Peter singer's choosing death essay talks about 85-year-old Gillian Bennett in his essay as an example to express his ideas and thoughts on euthanasia. He talks about how life is stimulating for the ordinary person and we look forwards to the next steps in life which Bennett would have as well if the circumstances were different.
Gillian Bennett developed dementia which, deprives her of all the reasons she wished to continue her life. Singer thinks that this makes it hard to deny her wish to die as the decision is "rational and ethical". I agree with Singer in this argument as to when a person who was previously looking forward to what makes life worthwhile loses the ability to live for the reason humans find life stimulating they should be given the option to be euthanized.

Furthermore, Bennett states that “All I lose is an indefinite number of years of being a vegetable in a hospital setting, eating up the country’s money but having not the faintest idea of who I am.” Singer believes this is also an ethical reason as her reasoning was not only about herself but also for the wider community. I agree with this argument to a certain extent but do believe that feeling a burden on someone can be in many situations and some can be changed, but in the case of this argument thinking of the nurses and the money taken to keep patients with dementia alive who live to only slowly forget everything they love and even themselves is a very valid reason to wish to be euthanized before one forgets everything. I believe some may think that this may be selfish towards others in a dementia patient alive but ultimately the choice should always be of the person suffering as no one should suffer to stay alive from something that can not be changed when they wish not to be for the sake of others.

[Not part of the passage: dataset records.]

Record service_sound (fs fs' : Files) (s : Service) : Prop := {
  ss_config : config_valid (svc_config s);
  ss_key : master_key e (svc_config s) = Ok (box_key (svc_box s));
  ss_keys_differ : digest_key (authenticator (svc_data_plane s)) = mgr_digest_key (svc_manager s) ->
    sha256_collision;
  ss_limit : 1 <= max_request_bytes (svc_data_plane s) <= 268435456;
  ss_store : open_at (database_path (storage (svc_config s))) fs' (st_db (svc_state s));
  ss_accounts : forall aid, load_account (svc_box s) (st_db (svc_state s)) false aid
    = load_account (svc_box s) (tables fs (database_path (storage (svc_config s)))) false aid;
  ss_audit : audit_events (st_db (svc_state s))
    = retained (svc_config s) (tables fs (database_path (storage (svc_config s))));
  ss_router : router_wf (st_router (svc_state s));
  ss_routes : forall aid, is_Some (Routing.accounts (st_router (svc_state s)) !! aid) <->
    is_Some (provider_accounts (st_db (svc_state s)) !! aid);
  ss_idle : forall aid a, Routing.accounts (st_router (svc_state s)) !! aid = Some a -> Routing.in_flight a = 0;
  ss_sessions : Admin.sessions (st_sessions (svc_state s)) = ∅ /\ Routing.sessions (st_router (svc_state s)) = ∅;
  ss_policy : allow_unsafe_private_networks (svc_policy s) = false /\ are_host_patterns (allowlist (svc_policy s));
  ss_forward : match svc_forward s with
    | None => forward_enabled (forward_proxy (svc_config s)) = false
    | Some (handler, address, issuer) =>
        forward_enabled (forward_proxy (svc_config s)) = true /\
        fph_data_plane handler = svc_data_plane s /\
        allow_unsafe_private_networks (fph_policy handler) = false /\
        are_host_patterns (allowlist (fph_policy handler)) /\
        load_ca (os_read_fails e) fs' (ca_cert_path (forward_proxy (svc_config s)))
          (ca_key_path (forward_proxy (svc_config s))) = Ok issuer
    end;
  ss_system : forall (J : JsonLib) crc32 base64_decode parse_aws_envelope format_date format_amz_date,
    store_system_reachable crc32 base64_decode parse_aws_envelope format_date format_amz_date (svc_box s)
      (svc_data_plane s) (initial_system s)
}.

(** The data plane and the forward handler of a configuration. *)
Definition data_plane_of (c : Config) (key : string) : DataPlane :=
  (DataPlane_new (config_mode (auth c)) (Authenticator_new (derive_key key CLIENT_AUTH_PURPOSE))
     (server_max_request_bytes (server c))).1.

Definition forward_handler_of (c : Config) (key : string) : ForwardProxyHandler :=
  ForwardProxyHandler_new (data_plane_of c key)
    (DestinationPolicy_new (forward_allowed_hosts (forward_proxy c)) false) (server_max_request_bytes (server c)).

(** The steps of a successful start. *)
Record serve_steps (fs fs' : Files) (s : Service) : Prop := {
  sv_config : exists path, load_config' e path fs = Some (Ok (svc_config s), fs);
  sv_key : master_key e (svc_config s) = Ok (box_key (svc_box s));
  sv_data_plane : svc_data_plane s = data_plane_of (svc_config s) (box_key (svc_box s));
  sv_manager : mgr_digest_key (svc_manager s) = derive_key (box_key (svc_box s)) ADMIN_SESSION_PURPOSE;
  sv_policy : svc_policy s = DestinationPolicy_new (allowed_upstream_hosts (server (svc_config s))) false;
  sv_sessions : st_sessions (svc_state s) = initial_state;
  sv_opened : exists fs1 db0 n, opened (svc_box s) (database_path (storage (svc_config s))) fs fs1 /\
    open_at (database_path (storage (svc_config s))) fs1 db0 /\
    prune_audit_before db0 (os_prune_fails e)
      (os_now e - hours (24 * audit_retention_days (telemetry (svc_config s)))) = (Ok n, st_db (svc_state s)) /\
    fs' = write_tables (database_path (storage (svc_config s))) (st_db (svc_state s)) fs1;
  sv_routes : exists routes, route_accounts (st_db (svc_state s)) (os_routes_fail e) = Some (Ok routes) /\
    st_router (svc_state s) = router_new routes;
  sv_forward : match svc_forward s with
    | None => forward_enabled (forward_proxy (svc_config s)) = false
    | Some (handler, address, issuer) =>
        forward_enabled (forward_proxy (svc_config s)) = true /\
        handler = forward_handler_of (svc_config s) (box_key (svc_box s)) /\
        load_ca (os_read_fails e) fs' (ca_cert_path (forward_proxy (svc_config s)))
          (ca_key_path (forward_proxy (svc_config s))) = Ok issuer
    end
}.

Lemma serve_inv config_path fs fs' s : serve' e config_path fs = Some (Ok s, fs') -> serve_steps fs fs' s.
Proof.
  intros Hrun. apply keyed_inv in Hrun.
  destruct (load_config' e config_path fs) as [[[c|err] fs0]|] eqn:Hl; [|by destruct Hrun|done].
  pose proof (load_config_files _ _ _ _ _ Hl) as ->.
  destruct (master_key e c) as [key|err] eqn:Hkey; [|by destruct Hrun]. cbn zeta in Hrun.
  apply io_bind_Ok in Hrun as (password & fs1 & [_ ->]%io_result_inv & Hrun).
  apply io_bind_Ok in Hrun as ([] & fs1 & [_ ->]%io_result_inv & Hrun).
  apply io_bind_Ok in Hrun as (db0 & fs1 & [Hop Hat]%open_database_inv & Hrun). specialize (Hat db0 eq_refl).
  apply io_bind_Ok in Hrun as ([n db] & fs2 & (res & db' & Hpr & -> & Hres)%on_store_inv & Hrun).
  apply io_bind_Ok in Hrun as (routes & fs2 & [Hroutes ->]%io_panicking_inv & Hrun).
  apply io_bind_Ok in Hrun as (hash & fs2 & [_ ->]%io_result_inv & Hrun).
  apply io_bind_Ok in Hrun as (forward & fs2 & Hstart & [Hs ->]%io_ret_inv). injection Hs as ->.
  apply io_bind_Ok in Hstart as ([] & fs3 & [_ ->]%io_result_inv & Hfwd).
  destruct (prune_audit_before db0 _ _) as [r0 db1] eqn:Hprune. injection Hpr as <- <-.
  destruct r0 as [n0|err0]; [|done]. injection Hres as -> ->.
  cbn [snd] in Hroutes.
  destruct (route_accounts db1 _) as [[routes'|]|] eqn:Hr; [|done|done]. injection Hroutes as ->.
  assert (Hfwd' : fs2 = write_tables (database_path (storage c)) db1 fs1 /\
    match forward with
    | None => forward_enabled (forward_proxy c) = false
    | Some (handler, address, issuer) => forward_enabled (forward_proxy c) = true /\
        handler = forward_handler_of c key /\
        load_ca (os_read_fails e) fs2 (ca_cert_path (forward_proxy c)) (ca_key_path (forward_proxy c)) = Ok issuer
    end).
  { destruct (forward_enabled (forward_proxy c)); [|by injection Hfwd as <- <-].
    apply io_bind_Ok in Hfwd as (started & fs3 & Hst & [Hs ->]%io_ret_inv). injection Hs as ->.
    injection Hst as Hst <-. split; [done|]. destruct (socket_addr_from_str _); [|done]. cbn [ok_or] in Hst.
    destruct (load_ca _ _ _ _) as [issuer|]; [|done]. destruct (os_proxy_fails e); [done|].
    cbn [map_err] in Hst. by injection Hst as <-. }
  destruct Hfwd' as [-> Hfwd'].
  split; cbn [svc_config svc_state st_db svc_forward st_router svc_box]; try done;
    [by eexists|by exists fs1, db0, n0|by exists routes].
Qed.

(** The routes of the stored accounts. *)
Lemma routes_match box db routes :
  store_wf box db -> route_accounts db false = Some (Ok routes) ->
  router_wf (router_new routes) /\
  (forall aid, is_Some (Routing.accounts (router_new routes) !! aid) <-> is_Some (provider_accounts db !! aid)) /\
  (forall aid a, Routing.accounts (router_new routes) !! aid = Some a -> Routing.in_flight a = 0).
Proof.
  intros Hwf Hr. unfold route_accounts in Hr.
  destruct (list_accounts db false) as [[pubs|]|] eqn:Hl; [|done|done]. injection Hr as <-.
  split_and!.
  - apply wf_new, Forall_fmap, Forall_true. intros p. unfold account_typed, U32_MAX, U16_MAX. cbn. lia.
  - intros aid. rewrite <- (listed_ids box db pubs aid Hwf Hl). cbn. rewrite collect_accounts_dom. split.
    + intros (a & (p & -> & Hp)%list_elem_of_fmap & <-). by apply (list_elem_of_fmap_2 pub_id).
    + intros (p & -> & Hp)%list_elem_of_fmap. exists (route_account p). split; [|done]. by apply (list_elem_of_fmap_2 route_account).
  - intros aid a [(p & -> & _)%list_elem_of_fmap _]%collect_accounts_lookup. done.
Qed.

I particularly like that Singer uses personal experiences from his own life from real dementia patience "But, having seen this condition overtake my mother and my aunt—both vibrant, intelligent women, who were reduced to lying, unresponsive, in a bed for months or (in my aunt’s case) years—it seems to me entirely accurate. Beyond a certain stage of dementia, the person we knew is gone." I think this strengthened his argument, but would be better if he mentioned other experiences and maybe statistics of a wider range of dementia patients and their thoughts.

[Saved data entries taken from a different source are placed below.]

(** The undecorated body of [calculate_confidence_score]. *)
Definition calculate_confidence_score_body
  (parameters : gmap string Q) (custom_weights : option (gmap string Q)) : result Q :=
  if negb (bool_decide (required_params ⊆ dom parameters)) then
    Raise (Exception ValueError "Missing required parameters")
  else
    let weights :=
      match custom_weights with
      | Some w => if bool_decide (size w = 0%nat) then CONFIDENCE_WEIGHT_FACTORS else w
      | None => CONFIDENCE_WEIGHT_FACTORS
      end in
    if negb (np_isclose (sum_values weights) 1 NUMERICAL_TOLERANCE) then
      Raise (Exception ValueError "Weight factors must sum to 1.0")
    else
      let clipped_params := (fun v => np_clip v 0 1) <$> parameters in
      score ← weighted_sum weights clipped_params required_params_iter 0;
      Ok (snap_score score).

(** [@validate_numerical_inputs @handle_calculation_errors
     def calculate_confidence_score(parameters, custom_weights=None)]. *)
Definition calculate_confidence_score
  (parameters : gmap string Q) (custom_weights : option (gmap string Q)) : result Q :=
  handle_calculation_errors (calculate_confidence_score_body parameters custom_weights).

(** ** Time *)

(** A [datetime], in microseconds. *)
Definition datetime : Type := Z.

(** [(a - b).total_seconds()] for the difference [d = a - b]. *)
Definition total_seconds (d : Z) : Q := d # 1000000.

(** ** Sorting: Python's [sorted] and [list.sort] are stable *)

(** [insert_by le x l] puts [x] in front of the first element [y] with
    [le x y]; folding it from the right over a list is a stable sort when
    [le x y] holds for equal keys. *)
Fixpoint insert_by {A} (le : A -> A -> bool) (x : A) (l : list A) : list A :=
  match l with
  | [] => [x]
  | y :: l' => if le x y then x :: l else y :: insert_by le x l'
  end.

Definition stable_sort {A} (le : A -> A -> bool) (l : list A) : list A :=
  foldr (insert_by le) [] l.

(** ** Window dictionaries of calculation_utils.py *)

(** The four per-dimension scores an oracle window may carry. *)
Record dimension_scores := DimensionScores {
  temporal_score : option Q;
  spatial_score : option Q;
  spectral_score : option Q;
  radiometric_score : option Q
}.

Definition no_scores : dimension_scores := DimensionScores None None None None.

(** The dict [process_window] builds and [merge_overlapping_windows]
    updates: keys ['start_time'], ['end_time'], ['confidence_score'],
    and, when present, ['duration'], ['sample_count'] and the oracle's
    dimension scores. *)
Record window := Window {
  start_time : datetime;
  end_time : datetime;
  duration : option Q;
  sample_count : option nat;
  confidence_score : Q;
  scores : dimension_scores
}.

(** The [constraints] dict: [constraints.get('max_duration', float('inf'))]
    and [constraints.get('optimal_duration', ...)]. *)
Record constraints := Constraints {
  max_duration : option Q;
  optimal_duration : option Q
}.

(** ** optimize_time_windows *)

(** The [while] loop of [process_window]: [later] holds the samples from
    [end_idx] on; [end_idx] advances while the sample is no later than
    [max_duration] after [start]. *)
Fixpoint grow_end (start : datetime) (max_dur : option Q) (later : list datetime)
  (end_idx : nat) : nat :=
  match later with
  | [] => end_idx
  | t :: later' =>
      let within :=
        match max_dur with
        | Some m => Qle_bool (total_seconds (t - start)) m
        | None => true
        end in
      if within then grow_end start max_dur later' (S end_idx) else end_idx
  end.

(** [sorted_times[i]]. *)
Definition time_at (sorted_times : list datetime) (i : nat) : result datetime :=
  match sorted_times !! i with
  | Some t => Ok t
  | None => Raise (Exception IndexError "list index out of range")
  end.

(** [a / b] on floats. *)
Definition py_div (a b : Q) : result Q :=
  if Qeq_bool b 0 then Raise (Exception ZeroDivisionError "float division by zero")
  else Ok (a / b).

Definition process_window (sorted_times : list datetime) (c : constraints)
  (start_idx : nat) : result (option window) :=
  start ← time_at sorted_times start_idx;
  let end_idx := grow_end start (max_duration c) (drop (S start_idx) sorted_times)
                   (S start_idx) in
  if (end_idx - start_idx <? 2)%nat then Ok None
  else
    stop ← time_at sorted_times (end_idx - 1);
    let dur := total_seconds (stop - start) in
    ratio ← py_div dur (default dur (optimal_duration c));
    let params : gmap string Q :=
      {[ "temporal" := py_min ratio 1; "spatial" := 1;
         "spectral" := 1; "radiometric" := 1 ]} in
    score ← calculate_confidence_score params None;
    Ok (Some (Window start stop (Some dur) (Some (end_idx - start_idx)%nat) score
                no_scores)).

(** [executor.map(process_window, range(n))] yields the results in index
    order and re-raises the first exception met in that order. *)
Fixpoint map_results {A B} (f : A -> result B) (l : list A) : result (list B) :=
  match l with
  | [] => Ok []
  | x :: l' => y ← f x; ys ← map_results f l'; Ok (y :: ys)
  end.

(** [windows[:k]] for an integer [k]. *)
Definition slice_to {A} (k : Z) (l : list A) : list A :=
  if (0 <=? k)%Z then take (Z.to_nat k) l
  else take (length l - Z.to_nat (- k)) l.

(** The key comparison of [windows.sort(key=confidence_score, reverse=True)]. *)
Definition confidence_desc (x y : window) : bool :=
  Qle_bool (confidence_score y) (confidence_score x).

Definition optimize_time_windows (candidate_times : list datetime) (c : constraints)
  (max_windows : option Z) : result (list window) :=
  match candidate_times with
  | [] => Ok []
  | _ =>
      let sorted_times := stable_sort Z.leb candidate_times in
      if Qltb (total_seconds (List.last sorted_times 0%Z - hd 0%Z sorted_times))
              MIN_WINDOW_DURATION then
        Raise (Exception ValueError "Time span must be at least 300 seconds")
      else
        rs ← map_results (process_window sorted_times c) (seq 0 (length sorted_times));
        let windows := stable_sort confidence_desc (omap id rs) in
        match max_windows with
        | Some k => if (k =? 0)%Z then Ok windows else Ok (slice_to k windows)
        | None => Ok windows
        end
  end.

(** ** merge_overlapping_windows *)

(** The [for] loop: [current] is the accumulator, [rest] the windows still
    to visit; the returned list is [merged] with the last accumulator
    appended.  The dicts are handled by value: the source updates the
    accumulator in place, and since an accumulator is never touched again
    once it has been appended to [merged], only the caller's input list
    can observe the difference. *)
Fixpoint merge_pass (current : window) (rest : list window) : list window :=
  match rest with
  | [] => [current]
  | next_window :: rest' =>
      if Qle_bool (total_seconds (start_time next_window - end_time current))
                  MAX_GAP_DURATION
      then
        let new_end := Z.max (end_time current) (end_time next_window) in
        merge_pass
          (Window (start_time current) new_end
             (Some (total_seconds (new_end - start_time current)))
             (sample_count current)
             (py_max (confidence_score current) (confidence_score next_window))
             (scores current))
          rest'
      else current :: merge_pass next_window rest'
  end.

Definition start_le (x y : window) : bool := (start_time x <=? start_time y)%Z.

Definition merge_overlapping_windows (windows : list window) : list window :=
  match stable_sort start_le windows with
  | [] => []
  | current :: rest => merge_pass current rest
  end.

(** ** collection_plan.py *)

Definition PLAN_STATUS_TYPES : list string :=
  ["DRAFT"; "PROCESSING"; "OPTIMIZED"; "FAILED"].
Definition MIN_CONFIDENCE_SCORE : Q := 0.
Definition MAX_CONFIDENCE_SCORE : Q := 1.

Module CollectionWindow.

Record t := Make {
  start_time : datetime;
  end_time : datetime;
  confidence_score : Q;
  parameters : list (string * string)
}.

Definition validate (self : t) : result bool :=
  if (end_time self <=? start_time self)%Z then
    Raise (Exception ValidationError "Start time must be before end time")
  else if Qltb (total_seconds (end_time self - start_time self)) MIN_WINDOW_DURATION then
    Raise (Exception ValidationError
             "Collection window duration must be at least 300 seconds")
  else if negb (Qle_bool MIN_CONFIDENCE_SCORE (confidence_score self)
                && Qle_bool (confidence_score self) MAX_CONFIDENCE_SCORE) then
    Raise (Exception ValidationError "Confidence score must be between 0.0 and 1.0")
  else Ok true.

End CollectionWindow.

(** What a caller hands to [add_collection_window]: a [CollectionWindow]
    object, or one of the window dicts of calculation_utils.py. *)
Inductive py_window :=
| ObjectWindow (w : CollectionWindow.t)
| DictWindow (d : window).

Module CollectionPlan.

(** [asset] and [requirements] stand for the [Asset] and [Requirement]
    objects, which the operations below only pass along. *)
Record t := Make {
  search_id : string;
  asset : string;
  requirements : list string;
  start_time : datetime;
  end_time : datetime;
  optimization_parameters : constraints;
  id : string;
  status : string;
  confidence_score : Q;
  collection_windows : list CollectionWindow.t;
  created_at : datetime;
  updated_at : datetime
}.

Definition set_status (v : string) (p : t) : t :=
  Make (search_id p) (asset p) (requirements p) (start_time p) (end_time p)
    (optimization_parameters p) (id p) v (confidence_score p)
    (collection_windows p) (created_at p) (updated_at p).

Definition set_confidence_score (v : Q) (p : t) : t :=
  Make (search_id p) (asset p) (requirements p) (start_time p) (end_time p)
    (optimization_parameters p) (id p) (status p) v
    (collection_windows p) (created_at p) (updated_at p).

Definition set_collection_windows (v : list CollectionWindow.t) (p : t) : t :=
  Make (search_id p) (asset p) (requirements p) (start_time p) (end_time p)
    (optimization_parameters p) (id p) (status p) (confidence_score p)
    v (created_at p) (updated_at p).

Definition set_updated_at (v : datetime) (p : t) : t :=
  Make (search_id p) (asset p) (requirements p) (start_time p) (end_time p)
    (optimization_parameters p) (id p) (status p) (confidence_score p)
    (collection_windows p) (created_at p) v.

(** [window.start_time < existing.end_time and
     window.end_time > existing.start_time]. *)
Definition overlaps (w existing : CollectionWindow.t) : bool :=
  (CollectionWindow.start_time w <? CollectionWindow.end_time existing)%Z
  && (CollectionWindow.start_time existing <? CollectionWindow.end_time w)%Z.

(** [sum(w.confidence_score for w in ws) / len(ws)]. *)
Definition mean_confidence (ws : list CollectionWindow.t) : Q :=
  py_sum (CollectionWindow.confidence_score <$> ws) / inject_Z (Z.of_nat (length ws)).

(** [add_collection_window(self, window)]; [now] is the reading of
    [datetime.now(timezone.utc)]. *)
Definition add_collection_window (now : datetime) (window : py_window)
  : stateful t unit :=
  match window with
  | DictWindow _ =>
      (* [window.validate()] on a dict *)
      sraise (Exception AttributeError "'dict' object has no attribute 'validate'")
  | ObjectWindow w =>
      _ ← slift (CollectionWindow.validate w);
      self ← sget;
      if (CollectionWindow.start_time w <? start_time self)%Z
         || (end_time self <? CollectionWindow.end_time w)%Z then
        sraise (Exception ValidationError
                  "Collection window must be within plan time range")
      else if existsb (overlaps w) (collection_windows self) then
        sraise (Exception ValidationError "Collection windows cannot overlap")
      else
        _ ← smodify (fun p => set_collection_windows (collection_windows p ++ [w]) p);
        _ ← smodify (fun p =>
               match collection_windows p with
               | [] => p
               | ws => set_confidence_score (mean_confidence ws) p
               end);
        smodify (set_updated_at now)
  end.

Definition valid_transitions : gmap string (list string) :=
  {[ "DRAFT" := ["PROCESSING"];
     "PROCESSING" := ["OPTIMIZED"; "FAILED"];
     "OPTIMIZED" := [];
     "FAILED" := ["DRAFT"] ]}.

The conversation around euthanasia since this essay was written, which is in 2014, has changed in terms of more countries legalizing it. Physician-Assisted Suicide Ruled Legal by New Mexico Judge Belgium Legalized Euthanasia for Terminally and Incurably Ill Children (ProCon.org). Since then euthanasia has been legalized in Belgium, Luxembourg, Canada, New Zealand, Spain, the Netherlands and Colombia (Albinson). The conversation still has many negative connotations surrounding it especially in terms of religion for example in Islam suicide is a sin and many believe any form to be a sin but there are conversations that say when one is only alive with the help of mechanical equipment that the person should be allowed to put their life to an end (“BBC - Religions - Islam: Euthanasia, Assisted Dying, Medical Ethics and Suicide”).

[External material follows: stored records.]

Lemma splitFirstLoop_inv (todo : list EdgeVertex) :
  forall s s' todo',
    incl todo inputContour ->
    In (previousVertex s) inputContour ->
    settled onLine s ->
    previousQuadrant s = side first ->
    currentSubContour s = [] ->
    Forall (vertexOk (side first)) (unfinishedSubContour s) ->
    splitFirstLoop greatCircleIntersection onLine todo s = (s', todo') ->
    incl todo' inputContour /\
    In (previousVertex s') inputContour /\
    secondLoopPre onLine todo' s' /\
    Forall (vertexOk (previousQuadrant s')) (currentSubContour s') /\
    Forall (vertexOk (side first)) (unfinishedSubContour s') /\
    result s' = result s.
Proof.
  induction todo as [|cv todo IH]; intros s s' todo' Hincl Hpv Hset Hq Hcur Hunf; simpl.
  - intros [= <- <-]. rewrite Hcur. repeat split; auto; apply Hset.
  - assert (Hcv : In cv inputContour) by (apply Hincl; left; reflexivity).
    destruct (Z.eqb_spec (side cv) (previousQuadrant s)) as [E | E].
    + intros H. apply IH in H; simpl; auto.
      * intros x Hx. apply Hincl. right. exact Hx.
      * split; simpl; auto.
      * apply Forall_app. split; [exact Hunf|]. constructor; [|constructor].
        rewrite <- Hq, <- E. apply kept_vertexOk. exact Hcv.
    + destruct Hset as [_ Hside].
      destruct (greatCircleIntersection _ _ _) as [t ok] eqn:G.
      destruct ok; simpl; intros [= <- <-]; simpl.
      * repeat split; auto.
        -- rewrite Hcur. constructor; [|constructor].
           apply (cut_vertexOk _ (previousVertex s) cv); auto. congruence.
        -- apply Forall_app. split; [exact Hunf|]. constructor; [|constructor].
           apply (cut_vertexOk _ (previousVertex s) cv); auto. congruence.
      * repeat split; auto. rewrite Hcur. constructor.
Qed.

Lemma splitSecondLoop_inv (todo : list EdgeVertex) :
  forall s s',
    incl todo inputContour ->
    In (previousVertex s) inputContour ->
    secondLoopPre onLine todo s ->
    Forall (vertexOk (previousQuadrant s)) (currentSubContour s) ->
    resultOk (result s) ->
    splitSecondLoop greatCircleIntersection onLine todo s = Some s' ->
    In (previousVertex s') inputContour /\
    settled onLine s' /\
    Forall (vertexOk (previousQuadrant s')) (currentSubContour s') /\
    resultOk (result s') /\
    unfinishedSubContour s' = unfinishedSubContour s.
Proof.
  induction todo as [|cv todo IH]; intros s s' Hincl Hpv Hpre Hcur Hres; simpl.
  - intros [= <-]. auto.
  - assert (Hcv : In cv inputContour) by (apply Hincl; left; reflexivity).
    assert (Hincl' : incl todo inputContour) by (intros x Hx; apply Hincl; right; exact Hx).
    assert (Hnext : forall s1, previousVertex s1 = cv -> previousQuadrant s1 = side cv ->
                      currentQuadrant s1 = side cv -> secondLoopPre onLine todo s1).
    { intros s1 H1 H2 H3. unfold secondLoopPre, settled. rewrite H1, H2, H3.
      destruct todo; auto. }
    destruct (Z.eqb_spec (side cv) (previousQuadrant s)) as [E | E].
    + intros H. apply IH in H; simpl; auto.
      apply Forall_app. split; [exact Hcur|]. constructor; [|constructor].
      rewrite <- E. apply kept_vertexOk. exact Hcv.
    + simpl in Hpre. destruct Hpre as [Hpre | [_ Hside]]; [congruence|].
      assert (Hq : previousQuadrant s = 0%Z \/ previousQuadrant s = 1%Z)
        by (rewrite <- Hside; apply getSide_cases).
      destruct (greatCircleIntersection _ _ _) as [t ok] eqn:G.
      destruct ok; simpl.
      * intros H. apply IH in H; simpl; auto.
        -- constructor; [|constructor; [|constructor]].
           ++ apply (cut_vertexOk _ (previousVertex s) cv); auto. congruence.
           ++ apply kept_vertexOk. exact Hcv.
        -- apply pushResult_resultOk; auto.
           apply Forall_app. split; [exact Hcur|]. constructor; [|constructor].
           apply (cut_vertexOk _ (previousVertex s) cv); auto. congruence.
      * destruct (setLastEdgeFlag (currentSubContour s) false) as [closed|] eqn:L;
          simpl; [|discriminate].
        intros H. apply IH in H; simpl; auto.
        -- constructor; [|constructor].
           apply (cleared_vertexOk _ cv). apply kept_vertexOk. exact Hcv.
        -- apply pushResult_resultOk; auto.
           apply (setLastEdgeFlag_vertexOk _ _ _ Hcur L).
Qed.

Lemma splitClose_inv (s : SplitState) res :
  In (previousVertex s) inputContour ->
  settled onLine s ->
  Forall (vertexOk (previousQuadrant s)) (currentSubContour s) ->
  Forall (vertexOk (side first)) (unfinishedSubContour s) ->
  resultOk (result s) ->
  splitClose greatCircleIntersection onLine first s = Some res ->
  resultOk res.
Proof.
  intros Hpv [Hcq Hside] Hcur Hunf Hres. unfold splitClose.
  assert (Hq : currentQuadrant s = 0%Z \/ currentQuadrant s = 1%Z)
    by (rewrite Hcq, <- Hside; apply getSide_cases).
  pose proof (getSide_cases (vertex first) onLine) as Hf.
  rewrite <- Hcq in Hcur.
  destruct (Z.eqb_spec (side first) (currentQuadrant s)) as [E | E]; simpl.
  - intros [= <-]. apply pushResult_resultOk; auto.
    apply Forall_app. split; [rewrite E; exact Hcur | exact Hunf].
  - destruct (greatCircleIntersection _ _ _) as [t ok] eqn:G.
    destruct ok; simpl.
    + intros [= <-]. apply pushResult_resultOk; auto.
      * constructor; [|exact Hunf].
        apply (cut_vertexOk _ (previousVertex s) first); auto. congruence.
      * apply pushResult_resultOk; auto.
        apply Forall_app. split; [exact Hcur|]. constructor; [|constructor].
        apply (cut_vertexOk _ (previousVertex s) first); auto. congruence.
    + destruct (setLastEdgeFlag (currentSubContour s) false) as [closed|] eqn:L;
        simpl; [|discriminate].
      intros [= <-]. apply pushResult_resultOk; auto.
      apply pushResult_resultOk; auto.
      apply (setLastEdgeFlag_vertexOk _ _ _ Hcur L).
Qed.

End SplitProofs.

My personal opinion on euthanasia is not very concrete as I think that the conversation around it is very particular and can't be applied to every situation. I do believe that making euthanasia legal will help people who still take their lives in other ways which are harmful in many ways. The topic should not have so much shame surrounding it as this puts the ones who want to be euthanized in an uncomfortable position as they are constantly being shamed for being selfish, dramatic or sinful. Opening the conversation to help and comfort anyone who wishes to take their life in a legal way will help take away the stigma around euthanasia and positively affect many people. Stigmatizing topics like these only hurt people as people feel shameful to even converse about it and find solutions. Overall I do believe legalizing euthanasia will have a positive impact on many people and be safer for many as people only will be euthanized if they are tested mentally and physically so their reasonings aren't unreasonable. My standing on the specific act of it fluctuates as every situation is different and I can not have a concrete opinion on something that can vary from person to person.